A figure arrives not with sound but with presence: a silhouette drawn in the corners where the lamp light refuses to touch. The Sleep Demon, a name I never gave until now, moves with calculated patience. Its eyes are coins left out in the rain—cold, unblinking, and somehow knowing every fear I keep secret. It does not bite; it asks, in a voice like thunder muffled by velvet, whether I wish to be free or to listen.

“Do not fight the quiet,” it murmurs, “for naming it gives it breath.”
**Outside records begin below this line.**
Lemma needs_nonempty n F : 0 < n -> needs n F -> F <> ∅.
Proof. unfold needs. intros Hn HF ->. rewrite size_empty in HF. lia. Qed.

(** ** Down to the table of an address *)

(** From [st0] a walk came to the table at [p] and took at most [n] frames. *)
Definition at_table (st0 : vmm) (root : Z) (F0 : gset Z) (T0 : gmap (list Z) Z) (p : list Z) (n : Z) (x : Z * vmm) : Prop :=
  exists F T f, tables_ok x.2 root F T /\ T !! p = Some f /\ x.1 = taddr x.2 f /\ vkeep st0 x.2 /\
    Z.of_nat (size F0) <= Z.of_nat (size F) + n /\
    (forall r, length r = 4%nat -> Forall ix r -> hw_walk x.2 0 root r = hw_walk st0 0 root r) /\
    (forall q j, not_leaf st0 T0 q j -> not_leaf x.2 T q j).

Lemma at_root st root F T : tables_ok st root F T -> at_table st root F T [] 0 (root, st).
Proof.
  intros Ht. destruct (to_root _ _ _ _ Ht) as (f & Hf & ->). exists F, T, f. split_and!; try done. lia.
Qed.

Lemma at_next st0 root F0 T0 p n ptr st i :
  at_table st0 root F0 T0 p n (ptr, st) -> (length p < 3)%nat -> ix i -> not_leaf st0 T0 p i -> 0 <= n -> needs (n + 1) F0 ->
  returns (force_walk_pagemap_single_lvl ptr i table_flags st) (at_table st0 root F0 T0 (p ++ [i]) (n + 1)).
Proof.
  intros (F & T & f & Ht & Hf & Hptr & Hv & Hsz & Hw & Hnl) Hl Hi Hni Hn Hneed. simpl in *. subst ptr.
  eapply returns_mono; [apply (force_walk_spec st root F T p f i Ht Hf Hl Hi); [by apply Hnl|]|].
  - apply (needs_nonempty 1); unfold needs in *; lia.
  - intros [ptr st'] (F' & T' & f' & Ht' & Hf' & -> & Hv' & Hsz' & Hw' & Hnl'). exists F', T', f'. simpl.
    split_and!; try done; [by etrans|lia| |by auto]. intros r Hr Hix. rewrite Hw' by done. auto.
Qed.

(** The last step: write the entry, release the lock. *)
Lemma at_leaf st root F T p n ptr st1 i e :
  at_table (set_v_lock false (mk_spinlock 1 (mm_IF (v_mm st))) st) root F T p n (ptr, st1) ->
  ix i -> 0 <= e < 2 ^ 64 -> present e = true -> p <> [] -> large e = true \/ length p = 3%nat ->
  let st' := map_unlock (tlb_flush (pml_set ptr i e st1)) in
  exists F' T', tables_ok st' root F' T' /\ vdone st st' /\ Z.of_nat (size F) <= Z.of_nat (size F') + n /\
    remapped root (p ++ [i]) (length p) e st st' /\
    (forall q j, (q, j) <> (p, i) -> not_leaf st T q j -> not_leaf st' T' q j).
Proof.
  intros (F1 & T1 & f & Ht & Hf & Hptr & Hv & Hsz & Hw & Hnl) Hi He Hpr Hpn Hlf st'. simpl in *. subst ptr.
  destruct (leaf_write st1 root F1 T1 p f i e Ht Hf Hi He Hpr Hpn Hlf) as (Ht2 & Hw2 & Hnl2).
  set (st2 := pml_set _ _ _ _) in *.
  assert (vkeep (set_v_lock false (mk_spinlock 1 (mm_IF (v_mm st))) st) (tlb_flush st2)) as Hv2 by (destruct Hv; by split).
  exists F1, (filter (fun x => ~ (p ++ [i]) `prefix_of` x.1) T1).
  assert (st' = set_v_lock (mm_IF (v_mm st)) (mk_spinlock 0 (mm_IF (v_mm st))) (tlb_flush st2)) as Hst' by (by apply map_unlock_ret).
  split; [rewrite Hst'; by apply tables_ok_lock, tables_ok_flush|].
  split; [by apply vdone_unlock|]. split; [done|]. split.
  - intros va. unfold translation. rewrite (hw_walk_ext st2 st') by (by rewrite Hst').
    rewrite Hw2 by (done || apply index_ix). destruct (decide _); [done|]. rewrite Hw by (done || apply index_ix). by apply hw_walk_ext.
  - intros q j Hne Hq. apply (not_leaf_ext st2); [by rewrite Hst'..|].
    apply (Hnl2 q j Hne), Hnl. by apply (not_leaf_ext st).
Qed.

(** ** Single pages *)

Lemma present_lor e fl : present fl = true -> present (Z.lor e fl) = true.
Proof.
  unfold present, PM_COMMON_PRESENT. rewrite !tst_bit, Z.lor_spec by lia. intros ->. apply orb_true_r.
Qed.

Lemma large_lor e : large (Z.lor e PDXX_COMMON_PS) = true.
Proof. unfold large, PDXX_COMMON_PS. rewrite tst_bit, Z.lor_spec by lia. apply orb_true_r. Qed.

Lemma present_lor_l e fl : present e = true -> present (Z.lor e fl) = true.
Proof. rewrite Z.lor_comm. apply present_lor. Qed.

(** The state after a mapping function, in all the ways the others need. *)
Record mapped (root : Z) (F : gset Z) (T : gmap (list Z) Z) (p : list Z) (i e : Z) (st st' : vmm)
    (F' : gset Z) (T' : gmap (list Z) Z) : Prop := {
  md_ok : tables_ok st' root F' T';
  md_done : vdone st st';
  md_used : Z.of_nat (size F) <= Z.of_nat (size F') + Z.of_nat (length p);
  md_walk : remapped root (p ++ [i]) (length p) e st st';
  md_clean : forall q j, (q, j) <> (p, i) -> not_leaf st T q j -> not_leaf st' T' q j
}.

Section Single.
Context (st : vmm) (root : Z) (F : gset Z) (T : gmap (list Z) Z) (va pa flags : Z).
Hypothesis (Ht : tables_ok st root F T) (Hu : unlocked (v_lock st)).
Hypothesis (Hpa : 0 <= pa < 2 ^ 64) (Hfl : 0 <= flags < 2 ^ 64) (Hpr : present flags = true).

Let st1 := set_v_lock false (mk_spinlock 1 (mm_IF (v_mm st))) st.

Lemma start_walk : at_table st1 root F T [] 0 (root, st1).
Proof. by apply at_root, tables_ok_lock. Qed.

Lemma leaf_range : 0 <= Z.lor pa flags < 2 ^ 64 /\ 0 <= Z.lor (Z.lor pa flags) PDXX_COMMON_PS < 2 ^ 64.
Proof.
  assert (0 <= Z.lor pa flags < 2 ^ 64) by (apply lor_range; lia). split; [done|].
  apply lor_range; [lia|done|by vm_compute].
Qed.

Lemma nl st2 p i : not_leaf st T p i -> st2 = st1 -> not_leaf st2 T p i.
Proof. intros Hn ->. by apply (not_leaf_ext st). Qed.

Lemma map_1g_spec :
  (2 ^ 30 | pa) -> (2 ^ 30 | va) -> needs 1 F ->
  returns (mmu_map_single_page_1g root va pa flags st) (fun st' => exists F' T',
    mapped root F T [pml4_index va] (pdpt_index va) (Z.lor (Z.lor pa flags) PDXX_COMMON_PS) st st' F' T').
Proof.
  intros Hpd Hvd Hn. unfold mmu_map_single_page_1g.
  change 0x3fffffff with (2 ^ 30 - 1). rewrite !tst_aligned by (done || lia). simpl orb. cbv iota.
  mpure (map_lock_ret st Hu). fold st1. pose proof (index_ix va) as Hix. unfold path in Hix. rewrite !Forall_cons in Hix.
  destruct Hix as (H0 & H1 & H2 & H3 & _).
  mcall (at_next st1 root F T [] 0 root st1 (pml4_index va) start_walk); [simpl; lia|done| |lia|done|].
  { eapply root_not_leaf. by apply tables_ok_lock. }
  intros [ptr st2] Hat. cbv beta iota zeta. destruct leaf_range as [_ Hr].
  destruct (at_leaf st root F T _ _ ptr st2 (pdpt_index va) _ Hat H1 Hr) as (F' & T' & ? & ? & ? & ? & ?);
    [by apply present_lor_l, present_lor|done|left; apply large_lor|].
  exists F', T'. by split.
Qed.

Lemma map_2m_spec :
  (2 ^ 21 | pa) -> (2 ^ 21 | va) -> needs 2 F -> not_leaf st T [pml4_index va] (pdpt_index va) ->
  returns (mmu_map_single_page_2m root va pa flags st) (fun st' => exists F' T',
    mapped root F T [pml4_index va; pdpt_index va] (pd_index va) (Z.lor (Z.lor pa flags) PDXX_COMMON_PS) st st' F' T').
Proof.
  intros Hpd Hvd Hn Hc1. unfold mmu_map_single_page_2m.
  change 0x1fffff with (2 ^ 21 - 1). rewrite !tst_aligned by (done || lia). simpl orb. cbv iota.
  mpure (map_lock_ret st Hu). fold st1. pose proof (index_ix va) as Hix. unfold path in Hix. rewrite !Forall_cons in Hix.
  destruct Hix as (H0 & H1 & H2 & H3 & _). unfold needs in *.
  mcall (at_next st1 root F T [] 0 root st1 (pml4_index va) start_walk); [simpl; lia|done| |lia|unfold needs; lia|].
  { eapply root_not_leaf. by apply tables_ok_lock. }
  intros [ptr st2] Hat. cbv beta iota zeta.
  mcall (at_next st1 root F T _ _ ptr st2 (pdpt_index va) Hat); [simpl; lia|done|by apply nl|lia|unfold needs; lia|].
  intros [ptr3 st3] Hat3. cbv beta iota zeta. destruct leaf_range as [_ Hr].
  destruct (at_leaf st root F T _ _ ptr3 st3 (pd_index va) _ Hat3 H2 Hr) as (F' & T' & ? & ? & ? & ? & ?);
    [by apply present_lor_l, present_lor|done|left; apply large_lor|].
  exists F', T'. by split.
Qed.

Lemma map_4k_spec :
  (2 ^ 12 | pa) -> (2 ^ 12 | va) -> needs 3 F -> clean st T va ->
  returns (mmu_map_single_page_4k root va pa flags st) (fun st' => exists F' T',
    mapped root F T [pml4_index va; pdpt_index va; pd_index va] (pt_index va) (Z.lor pa flags) st st' F' T').
Proof.
  intros Hpd Hvd Hn [Hc1 Hc2]. unfold mmu_map_single_page_4k.
  change 0xfff with (2 ^ 12 - 1). rewrite !tst_aligned by (done || lia). simpl orb. cbv iota.
  mpure (map_lock_ret st Hu). fold st1. pose proof (index_ix va) as Hix. unfold path in Hix. rewrite !Forall_cons in Hix.
  destruct Hix as (H0 & H1 & H2 & H3 & _). unfold needs in *.
  mcall (at_next st1 root F T [] 0 root st1 (pml4_index va) start_walk); [simpl; lia|done| |lia|unfold needs; lia|].
  { eapply root_not_leaf. by apply tables_ok_lock. }
  intros [ptr st2] Hat. cbv beta iota zeta.
  mcall (at_next st1 root F T _ _ ptr st2 (pdpt_index va) Hat); [simpl; lia|done|by apply nl|lia|unfold needs; lia|].
  intros [ptr3 st3] Hat3. cbv beta iota zeta.
  mcall (at_next st1 root F T _ _ ptr3 st3 (pd_index va) Hat3); [simpl; lia|done|by apply nl|lia|unfold needs; lia|].
  intros [ptr4 st4] Hat4. cbv beta iota zeta. destruct leaf_range as [Hr _].
  destruct (at_leaf st root F T _ _ ptr4 st4 (pt_index va) _ Hat4 H3 Hr) as (F' & T' & ? & ? & ? & ? & ?);
    [by apply present_lor|done|by right|].
  exists F', T'. by split.
Qed.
I manage a rasp of a reply, though no breath leaves my lips. “What are you?” I ask, and the room seems to lean closer, as if curiosity itself could topple the darkness. The demon does not answer with words but with a slow, deliberate tracing of its shadow along the wall, as if inviting me to follow a trail I have long avoided. The air grows thick with copper-tinged cold, and the shadows peel back, revealing a corridor of memories I hid behind doors I swore I would never reopen.

Morning arrives with a pale apology of light, and I am released, but not unchanged. The Sleep Demon slides back into the wall, a shadow shelved for the day, yet its presence lingers in a way that feels almost like a memory you can’t quite erase. On the nightstand, I find a leather-bound notebook I do not remember owning, its pages filled with handwriting that matches my grandmother’s looped script, a note tucked between lines: Do not fear what you must keep to survive. Some doors stay closed until you are ready to walk through them with your eyes open.

As dawn stretches its pale fingers across the room, I realize the grasp was not a capture but a key. The demon’s vigil was a guardian, guiding me to a memory I carried alone for years, a truth too fragile for daylight. I blink away the last echo of sleep and breathe out the knowledge that some nights are not meant to be conquered, but to be remembered—so that the morning sun does not pretend the dark never visited.